Ciro esqueceu de ler Weber
Edmundo Siqueira 12/10/2022 11:33 - Atualizado em 12/10/2022 11:34
Reprodução/Instituto Claro


Ciro Gomes é formado em direito pela Universidade Federal do Ceará. Foi pesquisador da Harvard Law School e professor de direito tributário e constitucional. Escreveu quatro livros. Filosofia política foi uma área do conhecimento que Ciro precisou aprofundar para ter a formação que possui. Mas talvez tenha se esquecido de ler Max Weber.

Weber,  sociólogo alemão, estabeleceu, em princípios do século XX, a distinção entre “ética da convicção” e “ética da responsabilidade”.

A primeira ética, a “da convicção”, diz respeito aos juízos pessoais.
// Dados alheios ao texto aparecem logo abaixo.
(** * libfork: the fork-join runtime, checked against its specification

    A shallow embedding of the parts of libfork that the specification's
    claims are about: the geometric segmented stack ([stack.hpp]), the frame
    control block ([frame.hpp]), the fork, call and join awaitables
    ([awaitables.hpp]), the final suspend of a forked child ([promise.hpp]),
    the NUMA-aware steal loop ([numa_context.hpp]), the lazy pool's
    sleep/wake protocol ([lazy_pool.hpp], [event_count.hpp]) and the future of
    a root task ([sync_wait.hpp]); and of what these rest on: the work-stealing
    deque ([deque.hpp]), the list of submissions ([list.hpp]), the generator
    of the steal loop ([random.hpp]), the distribution of workers over the
    topology ([numa.hpp]) and the algorithms [fold], [for_each], [map] and
    [scan].

    Conventions.  Addresses are integers and [0] is [nullptr].  Unsigned
    machine integers are integers with their wrap-around written out
    ([wrap16], [wrap64]).  A function that dereferences a pointer returns
    [None] when the pointer does not name a live object (undefined behaviour
    in the source); an exception is an explicit [Throw] result. *)

From Stdlib Require Import ZArith Lia.
From Stdlib Require QArith Sorted.
From stdpp Require Import gmap list.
Seriam as crenças e os valores íntimos de alguém, um contorno quase dogmático, quase religioso, de posições políticas e sociais.
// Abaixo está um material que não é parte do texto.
(** The outcome of one pass of the inner loop for a satellite called [n],
    on the records [d] and [r] of fire [j], at clock time [now] and with the
    stored minimum elevation [m]. *)
Definition tick_fire_result (time_step : Z) (satellite : Satellite) (then_ : Z) (j : nat)
    (fire : FireStarted) (c : Constellation) (now : Z) (m : float) (n : pykey)
    (d r : gmap pykey pyval) : res unit * Constellation :=
  let d' := if check_in_view then_ satellite
                 (latlon (fire_latitude fire) (fire_longitude fire)) m
            then detect_step n (now + time_step) d else d in
  let c1 := with_detect (<[j := d']> (detect c)) c in
  if eligible n d' r then
    match grounds c with
    | None => (Raise AttributeError, c1)
    | Some g =>
        let '(inrange, gid) := check_in_range_rows then_ satellite (iterrows g) in
        if inrange
        then (Ok tt,
              with_report (<[j := report_step n (now + time_step) gid r]> (report c)) c1)
        else (Ok tt, c1)
    end
  else (Ok tt, c1).

(** *** What one [tock] hands to the observers *)

(** [record[v]] for a stored value [v], [None] when there is no such key. *)
Definition getitem_val_total (d : gmap pykey pyval) (v : pyval) : pyval :=
  match key_of_val v with
  | Some k => d !!! k
  | None => VNone
  end.

(** The notification the first loop of [tock] sends for a detection
    record, if any. *)
Definition detected_event (d : gmap pykey pyval) : option notification :=
  if truthy (d !!! KStr "firstDetect") then
    let detector := d !!! KStr "firstDetector" in
    Some (FireDetected (d !!! KStr "fireId") (getitem_val_total d detector) detector)
  else None.

(** The notification the second loop of [tock] sends for a report record,
    if any. *)
Definition reported_event (r : gmap pykey pyval) : option notification :=
  if truthy (r !!! KStr "firstReport") then
    let reporter := r !!! KStr "firstReporter" in
    Some (FireReported (r !!! KStr "fireId") (getitem_val_total r reporter) reporter
            (r !!! KStr "firstReportedTo"))
  else None.

(** The state [tock] leaves when no subscript fails: positions committed,
    the notifications of both loops appended, every [firstReport] flag
    cleared, the clock advanced. *)
Definition tock_result (c : Constellation) : Constellation :=
  with_time (next_time c)
    (with_report ((fun r => <[KStr "firstReport" := VBool false]> r) <$> report c)
       (with_notified
          (notified c ++ omap detected_event (detect c) ++ omap reported_event (report c))
          (with_positions (next_positions c) c))).

(** *** Visibility during a tick *)

(** Whether satellite [i] is in view of fire [j] in the tick that starts
    in state [c] with step [time_step]: the value of [isInView] at lines
    260-262, on the minimum elevation that line 253 has just stored. *)
Definition in_view (c : Constellation) (time_step : Z) (i j : nat) : bool :=
  match time c, satellites c !! i, FIELD_OF_REGARD !! i, fires c !! j with
  | Some now, Some satellite, Some field_of_regard, Some fire =>
      let t := (now + time_step)%Z in
      check_in_view t satellite (latlon (fire_latitude fire) (fire_longitude fire))
        (compute_min_elevation (elevation_m (subpoint_at satellite t)) field_of_regard)
  | _, _, _, _ => false
  end.

(** The first satellite, in iteration order, that is in view of fire [j]. *)
Definition first_in_view (c : Constellation) (time_step : Z) (j : nat) : option nat :=
  List.find (fun i => in_view c time_step i j) (seq 0 (length (satellites c))).

(** The detection record [d] of fire [j] after the first [k] satellites
    have been through the outer loop of that tick. *)
Definition detect_pass (c : Constellation) (time_step : Z) (j : nat)
    (d : gmap pykey pyval) (k : nat) : gmap pykey pyval :=
  foldl (fun d i =>
           match time c, names c !! i with
           | Some now, Some n =>
               if in_view c time_step i j then detect_step n (now + time_step) d else d
           | _, _ => d
           end) d (seq 0 k).

(** *** Well-formed records *)

(** The field names of the records; a satellite must not bear one. *)
Definition reserved : list pykey :=
  KStr <$> ["fireId"; "firstDetect"; "firstDetector"; "firstReport"; "firstReporter";
            "firstReportedTo"].

Definition names_ok (ns : list pykey) : bool :=
  forallb (fun n => bool_decide (n ∉ reserved)) ns.

(** A per-satellite entry: [None] or a timestamp. *)
Definition entry_ok (v : option pyval) : Prop :=
  v = Some VNone \/ exists t, v = Some (VTime t).

(** An entry that holds a timestamp. *)
Definition non_null (v : option pyval) : Prop :=
  exists x, v = Some x /\ x <> VNone.

(** The detection and report records of one fire. *)
Record rec_ok (ns : list pykey) (fid : Z) (d r : gmap pykey pyval) : Prop := {
  ok_d_fid : d !! KStr "fireId" = Some (VInt fid);
  ok_r_fid : r !! KStr "fireId" = Some (VInt fid);
  ok_d_names : forall n, n ∈ ns -> entry_ok (d !! n);
  ok_r_names : forall n, n ∈ ns -> entry_ok (r !! n);
  ok_r_after_d : forall n, n ∈ ns -> r !! n <> Some VNone -> d !! n <> Some VNone;
  ok_d_latch :
    (d !! KStr "firstDetect" = Some (VBool false) /\
     d !! KStr "firstDetector" = Some VNone /\
     forall n, n ∈ ns -> d !! n = Some VNone)
    \/
    (d !! KStr "firstDetect" = Some (VBool true) /\
     exists n, n ∈ ns /\ d !! KStr "firstDetector" = Some (val_of_key n) /\
               d !! n <> Some VNone);
  ok_r_latch :
    (r !! KStr "firstReport" = Some (VBool false) /\
     r !! KStr "firstReporter" = Some VNone /\
     forall n, n ∈ ns -> r !! n = Some VNone)
    \/
    (exists b n, r !! KStr "firstReport" = Some (VBool b) /\ n ∈ ns /\
                 r !! KStr "firstReporter" = Some (val_of_key n) /\
                 r !! n <> Some VNone);
  ok_r_to : is_Some (r !! KStr "firstReportedTo");
}.

(** The state of a constellation built with the names [ns]. *)
Record Inv (ns : list pykey) (c : Constellation) : Prop := {
  inv_names_ok : names_ok ns = true;
  inv_names : names c = ns;
  inv_detect_len : length (detect c) = length (fires c);
  inv_report_len : length (report c) = length (fires c);
  inv_positions_len : length (positions c) = length (satellites c);
  inv_next_positions_len : length (next_positions c) = length (satellites c);
  inv_min_len : length (min_elevations_fire c) = length (satellites c);
  inv_for_len : length (satellites c) <= length FIELD_OF_REGARD;
  inv_rec : forall j f d r,
    fires c !! j = Some f -> detect c !! j = Some d -> report c !! j = Some r ->
    rec_ok ns (fireId f) d r;
}.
A segunda, a “da responsabilidade”, é a adoção de comportamentos orientados pelas circunstâncias. Um afastamento refletido e inevitável de crenças e suposições pessoais para a adoção de medidas necessárias, condizentes com o momento histórico — embora muitas vezes contraditórias.
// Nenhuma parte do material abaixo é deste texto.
Lemma ids_of_metadata_ok c :
  is_ok (ids_of_metadata c) = true ↔ Forall has_hashable_id c.
Proof.
  induction c as [|item c IH]; cbn [ids_of_metadata].
  - split; [constructor|done].
  - destruct (item !! "objectID") as [v|] eqn:Hv.
    + destruct (hash_key v) as [k|] eqn:Hk.
      * destruct (ids_of_metadata c) as [s|e]; cbn [is_ok] in *.
        -- split; [|done]. intros _. constructor; [by exists v, k|by apply IH].
        -- split; [done|]. intros [_ Hc]%Forall_cons. by apply IH in Hc.
      * split; [done|]. intros [(v' & k' & Hv' & Hk') _]%Forall_cons.
        congruence.
    + split; [done|]. intros [(v' & k' & Hv' & _) _]%Forall_cons. congruence.
Qed.

Lemma ids_of_metadata_error c e :
  ids_of_metadata c = Raise e → e = KeyError ∨ e = TypeError.
Proof.
  induction c as [|item c IH]; cbn [ids_of_metadata]; [discriminate|].
  destruct (item !! "objectID") as [v|]; [|intros [= <-]; by left].
  destruct (hash_key v) as [k|]; [|intros [= <-]; by right].
  destruct (ids_of_metadata c) as [s|e']; [discriminate|].
  intros [= <-]. by apply IH.
Qed.

(** X11: on a parsable output file (and a creatable images directory) the
    construction of the scraper succeeds exactly when every stored entry has
    an ['objectID'] key with a hashable value; it then holds the stored
    collection. Otherwise it raises [KeyError] (a missing key) or [TypeError]
    (a list or a dictionary as ID), and nothing has been fetched or
    written. *)
Theorem construction_needs_object_ids (env : Env) (c : list (gmap string value)) :
  let o := __init__ env (boot (Content c)) in
  mkdir_images env = None →
  (is_ok (res o) = true ↔ Forall has_hashable_id c)
  ∧ (is_ok (res o) = true → metadata (final o) = c)
  ∧ (is_ok (res o) = false → res o = Raise KeyError ∨ res o = Raise TypeError)
  ∧ events o = []
  ∧ output_file (final o) = Content c.
Proof.
  intros o Hmk. subst o.
  destruct (__init___quiet env (boot (Content c))) as [Hfile Hev].
  split_and!; try done.
  - rewrite <- ids_of_metadata_ok.
    unfold __init__. run_monad. rewrite Hmk. run_monad.
    unfold _load_existing_metadata, read_output, boot. run_monad.
    cbn [output_file]. run_monad. by destruct (ids_of_metadata c).
  - intros Hok. by apply __init___loaded in Hok as [Hm _].
  - unfold __init__. run_monad. rewrite Hmk. run_monad.
    unfold _load_existing_metadata, read_output, boot. run_monad.
    cbn [output_file]. run_monad.
    destruct (ids_of_metadata c) as [s|e] eqn:Hids; run_monad; [done|].
    intros _. apply ids_of_metadata_error in Hids as [-> | ->]; auto.
Qed.

Lemma construction_needs_object_ids_witness :
  res (__init__ (sample_env (Ok (DocArray [])) (Ok None) None)
         (boot (Content [raw_record 1; ∅])))
  = Raise KeyError
  ∨ res (__init__ (sample_env (Ok (DocArray [])) (Ok None) None)
           (boot (Content [raw_record 1; ∅])))
    = Raise TypeError.
Proof.
  apply (construction_needs_object_ids
           (sample_env (Ok (DocArray [])) (Ok None) None) [raw_record 1; ∅]);
    reflexivity.
Defined.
Um exemplo prático: um governante pode ser pessoalmente contra o aumento de gastos do Estado, mas diante de uma tragédia natural precisa alocar recursos para minimizar os efeitos. Precisa agir sob a “ética da responsabilidade”, deixando suas convicções pessoais de lado naquele momento.

Nas eleições de 2018, já era possível ter consciência do que representava uma eleição de Jair Messias Bolsonaro, então deputado do baixo clero, conhecido por posições preconceituosas e apoio ao regime militar. No segundo turno, onde Bolsonaro disputava, Ciro declarou “apoio crítico” ao então candidato Fernando Haddad. Mas em seguida, viajou para o exterior. Voltou ao Brasil apenas no momento do voto, onde disse, demonstrando saber da situação, e fazendo uma previsão certeira:

— É preciso votar pela democracia, contra a intolerância, contra a descriminação (...) o Brasil vai estar em um momento político gravíssimo, de aprofundamento da divisão, do estigma do ódio e da violência política.

Reprodução/SBT
Neste ano, declarou apoio ao Lula depois de seu partido, o PDT, fechar questão. “Frente às circunstâncias, é a última saída”, disse.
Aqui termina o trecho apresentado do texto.